Было интересно… В самом деле интересно! Винька теперь понял, почему Глебке нравилось глядеть отсюда на движение дышащих п а ром великанских механизмов. На все эти переплетения рельсовых стрелок, фонари, шлагбаумы и диспетчерские будки. На могучие колеса и шатуны, на трубы, топки, тендеры, выпуклые крыши вагонов и штабеля грузов на платформах…
Все это связано было между собой каким-то сложным взаимодействием, словно там, внизу, обитало исполинское существо, занятое малопонятным для посторонних делом.
Это существо пахло угольным дымом, теплым железом, просмоленным деревом шпал и масляной смазкой.
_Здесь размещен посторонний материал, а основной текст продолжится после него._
Lemma notify_keeps fuel notifications st w st' w' :
  notify G B fuel notifications st w = Some (st', w') →
  db st' = db st ∧ auth st' = auth st
  ∧ (isAuthReady st = true → isAuthReady st' = true).
Proof.
  revert st w. induction notifications as [|user rest IH]; intros st w; simpl.
  - by intros [= <- <-].
  - destruct (onAuthStateChanged_callback G B fuel user st w) as [[st1 w1]|] eqn:Hcb; [|done].
    intros Hn. destruct (callback_ready _ _ _ _ _ _ _ _ Hcb) as (Hr & Hdb & Hauth).
    destruct (IH _ _ Hn) as (Hdb' & Hauth' & Hready').
    split_and!; [congruence|congruence|auto].
Qed.

(** X7. Later notifications never take anything back: compared with the
    state after a prefix of the notifications, the state after more of
    them has the same [db] and [auth] handles, and is ready if the earlier
    one was. *)
Theorem useFirebaseSetup_stable (fuel : nat) (n1 n2 : list (option principal))
    (w : world) (st1 st2 : firebase_state) (w1 w2 : world) :
  useFirebaseSetup G B fuel n1 w = Some (st1, w1) →
  useFirebaseSetup G B fuel (n1 ++ n2) w = Some (st2, w2) →
  db st2 = db st1
  ∧ auth st2 = auth st1
  ∧ (isAuthReady st1 = true → isAuthReady st2 = true).
Proof.
  unfold useFirebaseSetup.
  destruct (useFirebaseSetup_effect G B useFirebaseSetup_initial w) as [[st0 w0] listening].
  destruct listening.
  - rewrite notify_app. intros ->. apply notify_keeps.
  - by intros [= <- <-] [= <- <-].
Qed.
(** C3: on a shield with a [gpios] list, for every ordinal pin the ratio of
    failing keys to keys is taken for its row role and for its column role
    on their own, a role being flagged above 0.6; a [charlie] report for the
    pin is in the list exactly when a role is flagged, with role [in] when
    only the row role is, [out] when only the column role is, [both] when
    both are, and its indices are the failing keys that use the ordinal in
    the flagged role or roles. With ordinal 0 the row of 3 keys and the
    column of 2: 2 failing row keys alone give [in], the 2 column keys alone
    give [out], both give [both]. *)
Theorem C3_charlieplex_roles (pd : ParsedData) (sel : list nat) (s : string)
    (pMap : PinMap) (gp : gmap nat string) (pIdx : nat) :
  s ∈ validShields pd → obj_get (pinMap pd) s = Some pMap → gpios pMap = Some gp →
  let inTotal := length (keysWhere pd (rowTest s pIdx)) in
  let inCount := length (keysOf pd (rowTest s pIdx) sel) in
  let outTotal := length (keysWhere pd (colTest s pIdx)) in
  let outCount := length (keysOf pd (colTest s pIdx) sel) in
  let inFail := 3 * inTotal < 5 * inCount in
  let outFail := 3 * outTotal < 5 * outCount in
  let implicated role := thoseSelected sel (keysWhere pd (roleTest s role pIdx)) in
  let charlie role := RCharlie s pIdx (pinOrUnknown gp pIdx) role (implicated role) in
  (inFail ∧ ¬ outFail → charlie role_in ∈ analyzeFailures pd sel)
  ∧ (¬ inFail ∧ outFail → charlie role_out ∈ analyzeFailures pd sel)
  ∧ (inFail ∧ outFail → charlie role_both ∈ analyzeFailures pd sel)
  ∧ (∀ pin role l, RCharlie s pIdx pin role l ∈ analyzeFailures pd sel →
       (inFail ∨ outFail)
       ∧ (role = role_in → inFail ∧ ¬ outFail)
       ∧ (role = role_out → ¬ inFail ∧ outFail)
       ∧ (role = role_both → inFail ∧ outFail)
       ∧ RCharlie s pIdx pin role l = charlie role)
  ∧ (∀ role idx,
       idx ∈ implicated role
       ↔ idx ∈ sel
         ∧ ∃ p, posOf pd idx = Some p ∧ side p = s
             ∧ match role with
               | role_in => physR p = pIdx
               | role_out => physC p = pIdx
               | role_both => physR p = pIdx ∨ physC p = pIdx
               end)
  ∧ (inTotal = 3 → outTotal = 2 →
       (inCount = 2 → outCount = 0 → charlie role_in ∈ analyzeFailures pd sel)
       ∧ (inCount = 0 → outCount = 2 → charlie role_out ∈ analyzeFailures pd sel)
       ∧ (inCount = 2 → outCount = 2 → charlie role_both ∈ analyzeFailures pd sel)).
Proof.
  intros Hs Hp Hg inTotal inCount outTotal outCount inFail outFail implicated charlie.
  assert (Hgp : hasGpios pd s = true) by (by eapply hasGpios_of).
  assert (Hiff : ∀ pin role l, RCharlie s pIdx pin role l ∈ analyzeFailures pd sel
            ↔ (majority inCount inTotal || majority outCount outTotal = true)
              ∧ pin = pinOrUnknown gp pIdx
              ∧ role = roleOf (majority inCount inTotal) (majority outCount outTotal)
              ∧ l = implicated role).
  { intros pin role l.
    rewrite (charlie_report_iff pd sel s pMap gp _ Hs Hp Hg) by done.
    rewrite (charliePass_reports pd sel s gp _ Hs Hgp). cbv zeta. split.
    - intros (p & Hf & [= <- -> -> ->]). done.
    - intros (Hf & -> & -> & ->). by exists pIdx. }
  assert (Hin : majority inCount inTotal = true ↔ inFail) by apply majority_over60.
  assert (Hout : majority outCount outTotal = true ↔ outFail) by apply majority_over60.
  assert (Hyes : ∀ role, (inFail ∨ outFail) →
            role = roleOf (majority inCount inTotal) (majority outCount outTotal) →
            charlie role ∈ analyzeFailures pd sel).
  { intros role Hf Hrole. apply Hiff. split; [|done].
    apply orb_true_iff. tauto. }
  assert (Hrole : ∀ role,
            role = roleOf (majority inCount inTotal) (majority outCount outTotal) →
            majority inCount inTotal || majority outCount outTotal = true →
            (role = role_in → inFail ∧ ¬ outFail)
            ∧ (role = role_out → ¬ inFail ∧ outFail)
            ∧ (role = role_both → inFail ∧ outFail)).
  { intros role -> Hf.
    destruct (majority inCount inTotal) eqn:Hi;
      [assert (Pi : inFail) by (by apply Hin)
      |assert (Pi : ¬ inFail) by (intros X; by apply Hin in X)];
      (destruct (majority outCount outTotal) eqn:Ho;
       [assert (Po : outFail) by (by apply Hout)
       |assert (Po : ¬ outFail) by (intros X; by apply Hout in X)]);
      simpl in Hf |- *; try done;
      (split; [|split]); intros Heq; try discriminate Heq; by split. }
  split; [|split; [|split; [|split; [|split]]]].
  - intros [Hi Ho]. apply Hyes; [by left|].
    assert (Hi' : majority inCount inTotal = true) by (by apply Hin).
    assert (Ho' : majority outCount outTotal = false).
    { apply not_true_is_false. intros E. destruct Ho. by apply Hout. }
    by rewrite Hi', Ho'.
  - intros [Hi Ho]. apply Hyes; [by right|].
    assert (Ho' : majority outCount outTotal = true) by (by apply Hout).
    assert (Hi' : majority inCount inTotal = false).
    { apply not_true_is_false. intros E. destruct Hi. by apply Hin. }
    by rewrite Hi', Ho'.
  - intros [Hi Ho]. apply Hyes; [by left|]. apply Hin in Hi. apply Hout in Ho.
    by rewrite Hi, Ho.
  - intros pin role l (Hf & -> & Hr & ->)%Hiff.
    destruct (Hrole role Hr Hf) as (H1 & H2 & H3).
    split; [apply orb_true_iff in Hf; tauto|]. done.
  - intros role idx. unfold implicated.
    rewrite elem_of_thoseSelected, elem_of_keysWhere.
    setoid_rewrite posOf_Some. split.
    + intros [Hsel (m & Hm & Ht)]. split; [done|].
      exists (getSideAndPhysCoords pd (Some m)). split; [by exists m|].
      unfold roleTest, onSide in Ht. apply andb_true_iff in Ht as [Hside Ht].
      apply bool_decide_eq_true in Hside. split; [done|].
      destruct role; rewrite ?orb_true_iff, ?bool_decide_eq_true in Ht; done.
    + intros [Hsel (p & (m & Hm & ->) & Hside & Ht)]. split; [done|].
      exists m. split; [done|]. unfold roleTest, onSide.
      apply andb_true_iff. split; [by apply bool_decide_eq_true|].
      destruct role; rewrite ?orb_true_iff, ?bool_decide_eq_true; done.
  - intros HiT HoT. subst inFail outFail. split; [|split]; intros HiC HoC.
    + apply Hyes; [left; lia|].
      assert (Hi : majority inCount inTotal = true) by (apply Hin; lia).
      assert (Ho : majority outCount outTotal = false).
      { apply not_true_is_false. intros E. apply Hout in E. lia. }
      by rewrite Hi, Ho.
    + apply Hyes; [right; lia|].
      assert (Ho : majority outCount outTotal = true) by (apply Hout; lia).
      assert (Hi : majority inCount inTotal = false).
      { apply not_true_is_false. intros E. apply Hin in E. lia. }
      by rewrite Hi, Ho.
    + apply Hyes; [left; lia|].
      assert (Hi : majority inCount inTotal = true) by (apply Hin; lia).
      assert (Ho : majority outCount outTotal = true) by (apply Hout; lia).
      by rewrite Hi, Ho.
Qed.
Запах долетал сюда, наверх, и смешивалося с привычным запахом лета: речной воды и песка, ромашек и клевера, тополей и сохнувших на солнце поленниц.
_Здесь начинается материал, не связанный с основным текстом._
(** * QuoteBot: retrieval engine, quote scorer and conversation window

    A shallow embedding of the memory and retrieval code of the repository:
    [memory/vector_db.py] (VectorDBManager), [memory/quote_db.py]
    (QuoteDBManager), [memory/short_term.py] (ConversationBuffer) and the
    quote stage of [agents/cinematic_pipeline.py].

    Conventions of the embedding.
    - Python floats are rationals ([Q]).  The arithmetic is exact, except
      at the two places where the rounding of binary floating point
      decides what the code returns: the base similarity of
      [search_with_decay], which numpy computes in the precision of the
      distance it is given (that rounding is a parameter of the
      development), and the composite of [search_quote], which Python
      computes in doubles ([Py.float64]) before it is printed with three
      decimals.  Infinities and NaN are outside the model.
    - The disk is a map from paths to files and directories.  A path is
      read literally, as the key of the map: there is no resolution of
      [.], [..], repeated separators or links.  The current directory and
      the root directory always exist.
    - Strings are [string]; a character is a code point below 256.
    - Python dictionaries used as maps are [gmap]; dictionaries used as
      records are Rocq records whose optional keys are [option] fields.
    - Exceptions are values of [exn]; a fallible operation returns
      [result].
    - The clock ([time.time()]) is an explicit argument [now].
    - The sentence encoder and the L2 normaliser are parameters of the
      development (Section variables). *)

From stdpp Require Import gmap strings list fin_maps sorting.
From Stdlib Require Import Ascii QArith Qabs Qround Lqa Permutation Sorted.
(** C10: [parse_timestamp_string] checks neither sign nor range.  A text
    other than ["end"] gives the same result whatever the duration; a
    text that [float] reads, or whose two or three parts between colons
    [float] reads, gives the number computed from it (["-5"] gives -5 and
    ["90:00"] gives 5400, whatever the duration).  The row parser is where
    a range is checked, and for [remove] and [keep] rows only: a row with
    another action loads with the values of its cells as they are. *)
Theorem C10_timestamps_not_range_checked (py_float : string -> option Q) :
  (forall s d1 d2,
      PyStr.lower (PyStr.strip s) <> "end" ->
      parse_timestamp_string py_float s d1 = parse_timestamp_string py_float s d2)
  /\ (forall s d v,
        PyStr.lower (PyStr.strip s) <> "start" ->
        PyStr.lower (PyStr.strip s) <> "end" ->
        PyStr.contains ":" (PyStr.lower (PyStr.strip s)) = false ->
        py_float (PyStr.lower (PyStr.strip s)) = Some v ->
        parse_timestamp_string py_float s d = Ok (Some v))
  /\ (forall s a b d m sec,
        PyStr.split ":" (PyStr.lower (PyStr.strip s)) = [a; b] ->
        py_float a = Some m -> py_float b = Some sec ->
        parse_timestamp_string py_float s d = Ok (Some (m * 60 + sec)))
  /\ (forall s a b c d h m sec,
        PyStr.split ":" (PyStr.lower (PyStr.strip s)) = [a; b; c] ->
        py_float a = Some h -> py_float b = Some m -> py_float c = Some sec ->
        parse_timestamp_string py_float s d
        = Ok (Some (h * 3600 + m * 60 + sec)))
  /\ (forall d, parse_timestamp_string Literal.float_literal "-5" d
                = Ok (Some (-5)))
  /\ (forall d, parse_timestamp_string Literal.float_literal "90:00" d
                = Ok (Some 5400))
  /\ (forall video_duration row a r_in r_out,
        Row.get row "action" "" = Some a ->
        record_cell py_float row "record_in" video_duration = Ok r_in ->
        record_cell py_float row "record_out" video_duration = Ok r_out ->
        (PyStr.lower (PyStr.strip a) <> "remove" ->
         PyStr.lower (PyStr.strip a) <> "keep" ->
         V1.parse_row py_float video_duration row
         = Ok {| action := PyStr.lower (PyStr.strip a);
                 record_in := r_in; record_out := r_out; insert := None |})
        /\ (forall x y,
              PyStr.lower (PyStr.strip a) = "remove"
              \/ PyStr.lower (PyStr.strip a) = "keep" ->
              r_in = Some x -> r_out = Some y ->
              ~ (0 <= x /\ x < y /\ y <= video_duration) ->
              V1.parse_row py_float video_duration row
              = Raise (ValueError (Invalid_time_range x y)))).
Proof.
  split; [intros; now apply parse_ignores_duration |].
  split; [intros; now apply parse_plain |].
  split; [intros; now apply parse_mm_ss_parts with a b |].
  split; [intros; now apply parse_hh_mm_ss_parts with a b c |].
  split; [reflexivity |]. split; [reflexivity |].
  intros d row a r_in r_out Ha Hin Hout. split.
  - now apply V1_other_action_loads.
  - intros x y. now apply V1_remove_keep_out_of_range.
Qed.
(** ** The fuzzy combinator *)

(** C8.  On the unit square the Hamacher product stays in the unit
      interval; it is 0 as soon as one argument is 0, the case of two zero
      arguments included; it is 1 at (1, 1); it is symmetric; and it is
      non-decreasing in each argument. *)
Theorem hamacher_product_properties (a a' b : R) :
  0 <= a <= a' -> a' <= 1 -> 0 <= b <= 1 ->
  0 <= reward_utils.hamacher_product a b <= 1 /\
  reward_utils.hamacher_product a 0 = 0 /\
  reward_utils.hamacher_product 0 b = 0 /\
  reward_utils.hamacher_product 0 0 = 0 /\
  reward_utils.hamacher_product 1 1 = 1 /\
  reward_utils.hamacher_product a b = reward_utils.hamacher_product b a /\
  reward_utils.hamacher_product a b <= reward_utils.hamacher_product a' b /\
  reward_utils.hamacher_product b a <= reward_utils.hamacher_product b a'.
Proof.
  intros Ha Ha' Hb.
  split; [apply hamacher_range; lra |].
  split; [apply hamacher_zero_r; lra |].
  split; [apply hamacher_zero_l; lra |].
  split; [apply hamacher_zero_zero |].
  split; [apply hamacher_one_one |].
  split; [apply hamacher_comm |].
  split; [apply hamacher_mono_l | apply hamacher_mono_r]; lra.
Qed.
Была во всем этом завороженность и сказочность. Ясно, почему Глебка в лагере уходил к Лебедке: его тянуло на берег. Пускай он там невысокий, без всяких паровозов, но можно ведь было сидеть и вспоминать. Можно было смотреть на бегущую воду и представлять движение составов… И Глебка сидел и смотрел. Сквозь эти вот очки…
Винька вынул очки из нагрудного кармана и надел.
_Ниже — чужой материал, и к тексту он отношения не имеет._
(** * sync-publications: the bibliography pipeline of the site generator

    A shallow embedding of the publication script of the repository (the
    revision with thesis support, author highlighting and patent status;
    [scripts/sync-publications.mjs] is an earlier revision of the same file
    whose [parseBib], [readBibValue], [bibToText], [cleanEntries],
    [getYear], [generatePublicationHtml], [escapeHtml] and [writeCleanBib]
    are textually identical up to the constant tables).

    Conventions of the embedding.
    - A JavaScript string is the list of its UTF-16 code units ([N]).
    - A cursor [i] into a text [tex] is represented by the suffix
      [drop i tex] still to be read; [tex.slice(a, i)] is the prefix that
      a scan has consumed.  Index-based wrappers are given where a claim
      speaks about positions.
    - Loops that advance the cursor by one unit per iteration are structural
      recursions on the suffix.  Loops whose body advances by a computed
      amount carry an explicit fuel and return [None] when it runs out; the
      theorems show that the fuel handed over by the entry points always
      suffices.
    - [undefined] and the empty string are both falsy and every property
      read of the script goes through a truthiness test (or a template that
      is guarded by one), so reading an absent field yields the empty
      string.
    - Built-ins whose tables are not part of the repository (Unicode case
      mapping and character properties outside ASCII, [localeCompare],
      [Number] on strings, the file-system probe) are the fields of the class
      [Host].
    - The files and the clock are inputs and outputs of the functions that
      use them: [writeCleanBib] returns the text it writes, and [updateIndex]
      takes the text of [index.html] and the date that [toLocaleString]
      prints, and returns the error it throws or the text it writes back. *)

From Stdlib Require Import NArith ZArith List Bool Lia Permutation Sorted.
From Stdlib Require Import QArith Qcanon.
From Stdlib Require Strings.String Strings.Ascii.
From stdpp Require Import base decidable countable list gmap fin_maps.
Import String.StringSyntax.
Delimit Scope string_scope with string.

Local Open Scope N_scope.
Local Open Scope list_scope.

(** ** Strings as code-unit sequences *)

Abbreviation char := N (only parsing).
Abbreviation jsstring := (list N) (only parsing).

Fixpoint js (s : String.string) : jsstring :=
  match s with
  | String.EmptyString => []
  | String.String a r => Ascii.N_of_ascii a :: js r
  end.
Arguments js s%_string.

Module Ch.
Definition tab : char := 9.
Definition nl : char := 10.
Definition space : char := 32.
Definition dquote : char := 34.
Definition hash : char := 35.
Definition percent : char := 37.
Definition amp : char := 38.
Definition comma : char := 44.
Definition minus : char := 45.
Definition dot : char := 46.
Definition slash : char := 47.
Definition lt : char := 60.
Definition equals : char := 61.
Definition gt : char := 62.
Definition question : char := 63.
Definition at_sign : char := 64.
Definition backslash : char := 92.
Definition underscore : char := 95.
Definition lbrace : char := 123.
Definition rbrace : char := 125.
End Ch.

(** [/\s/]: WhiteSpace and LineTerminator of ECMAScript; the same set is
    stripped by [String.prototype.trim]. *)
Definition isSpace (c : char) : bool :=
  ((9 <=? c) && (c <=? 13)) || (c =? 32) || (c =? 160) || (c =? 5760)
  || ((8192 <=? c) && (c <=? 8202)) || (c =? 8232) || (c =? 8233)
  || (c =? 8239) || (c =? 8287) || (c =? 12288) || (c =? 65279).

Definition isUpper (c : char) : bool := (65 <=? c) && (c <=? 90).
Definition isLower (c : char) : bool := (97 <=? c) && (c <=? 122).
Definition isDigit (c : char) : bool := (48 <=? c) && (c <=? 57).
(** [/[A-Za-z]/] *)
Definition isAlpha (c : char) : bool := isUpper c || isLower c.
(** [/[A-Za-z0-9_-]/] *)
Definition isNameChar (c : char) : bool :=
  isAlpha c || isDigit c || (c =? Ch.underscore) || (c =? Ch.minus).
(** [/\s|,/] *)
Definition isSpaceOrComma (c : char) : bool := isSpace c || (c =? Ch.comma).
Definition isAscii (c : char) : bool := c <? 128.

Definition lowerChar (c : char) : char := if isUpper c then c + 32 else c.
Definition upperChar (c : char) : char := if isLower c then c - 32 else c.

(** [toLowerCase] on a slice made of [[A-Za-z0-9_-]] only, where it is the
    ASCII case folding unit by unit. *)
Definition toLowerAscii (s : jsstring) : jsstring := map lowerChar s.

(** [while (i < tex.length && p(tex[i])) i += 1], as the suffix reached and
    as the slice consumed. *)
Fixpoint skipWhile (p : char -> bool) (rest : jsstring) : jsstring :=
  match rest with
  | c :: r => if p c then skipWhile p r else rest
  | [] => []
  end.

Fixpoint takeWhile (p : char -> bool) (rest : jsstring) : jsstring :=
  match rest with
  | c :: r => if p c then c :: takeWhile p r else []
  | [] => []
  end.

Definition trimStart (s : jsstring) : jsstring := skipWhile isSpace s.
Definition trimEnd (s : jsstring) : jsstring := rev (skipWhile isSpace (rev s)).
Definition trim (s : jsstring) : jsstring := trimEnd (trimStart s).

Fixpoint startsWith (pat s : jsstring) : bool :=
  match pat, s with
  | [], _ => true
  | p :: pat', c :: s' => (c =? p) && startsWith pat' s'
  | _ :: _, [] => false
  end.

Definition endsWith (pat s : jsstring) : bool := startsWith (rev pat) (rev s).

(** [s.slice(1, -1)] *)
Definition sliceInner (s : jsstring) : jsstring := removelast (tl s).

(** [tex.indexOf(c, i)]: the suffix after the first occurrence, if any. *)
Fixpoint afterFirst (c : char) (rest : jsstring) : option jsstring :=
  match rest with
  | [] => None
  | x :: r => if x =? c then Some r else afterFirst c r
  end.

(** [a.join(sep)] *)
Fixpoint join (sep : jsstring) (l : list jsstring) : jsstring :=
  match l with
  | [] => []
  | [x] => x
  | x :: r => x ++ sep ++ join sep r
  end.

(** ** Entries *)

Record Entry := mkEntry {
  type : jsstring;
  key : jsstring;
  fields : gmap jsstring jsstring
}.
Он поступал так уже не первый раз. Вначале это было трудно — приходилось преодолевать суеверное опасение. И Винька преодолевал — он не хотел, чтобы хоть что-то связанное с Глебкой внушало страх. От Глебки — только хорошее.
И теперь надел он Глебкины очки спокойно, как свои.
Хотя какие там свои! У него-то, у Виньки, зрение было отличное без всяких очков, а за круглыми стеклами весь мир размазался в зыбкие цветные пятна. Кучевые облака над рекой растеклись желтым киселем.
Зато, если снять очки и смотреть в одно стеклышко как в лупу, близкие предметы виделись увеличенно и четко. Винька поразглядывал засохшую ссадину на колене и севшее рядом с этой ссадиной семя одуванчика. Потом — головку клевера и божью коровку на сухом стебле. Надо было сказать: “Божья коровка, улети на небо…” — “Они летают только при солнышке…”
Сейчас было яркое солнце, и божья коровка послушалась. Улетела… Куда?
Может, на то самое небо, где теперь Глебка?
Пионер Винцент Греев прекрасно знал, что такого неба нет. Не бывает никакого небесного царства, все это выдумки неграмотных людей и попов-обманщиков. Смешно даже думать, что может быть иначе!
Но и признать, что Глебки нет совсем-совсем — тоже не получалось.
Иногда казалось, что Глебка рядом. Оглянись — и вот он. Или, когда закрываешь глаза перед сном, он садится на край постели, можно дотронуться. Это было совсем не страшно. Это было… хорошо. Винька порою даже разговаривал с ним — шепотом или просто мыслями. Спрашивал о чем-нибудь, а Глебка отвечал. Иногда согласным молчанием, иногда незаметным кивком…
И вот сейчас он будто присел слева от Виньки.
— Я еще побуду здесь немного, ладно? — шепнул Винька. Глебка понимающе нагнул голову.
Винька вытащил из кармана ковбойки небольшое выпуклое стеклышко. В лагере такие были у многих. С их помощью солнечными точками выжигали на сосновых тросточках узоры, а на деревянных лавочках — свои имена.
Очки Винька взял в левую вытянутую руку, а маленькую линзу поднес к глазу. Навел стекло на стекло. Получилось, будто объектив и окуляр. Если вставить стекла в трубку — будет телескоп.
Чертеж такого телескопа Винька нашел в последний лагерный день. Ждали машину, Винька в пионерской комнате от нечего делать листал старые “Затейники” и в одном увидел схему и рассказ, как самому сделать астрономический прибор. Нужные стекла оказались под рукой. Винька тут же навел на очко выпуклую линзу и глянул в открытую дверь. Восьмилетний Димка Ковшов (по прозвищу Ковшик) из пятого отряда, сидевший под березой, оказался гораздо ближе, чем на самом деле. Правда, теперь он сидел вниз головой, но это мелочь, пустяк! А если смотреть на Луну и планеты, то и вообще не имеет значения!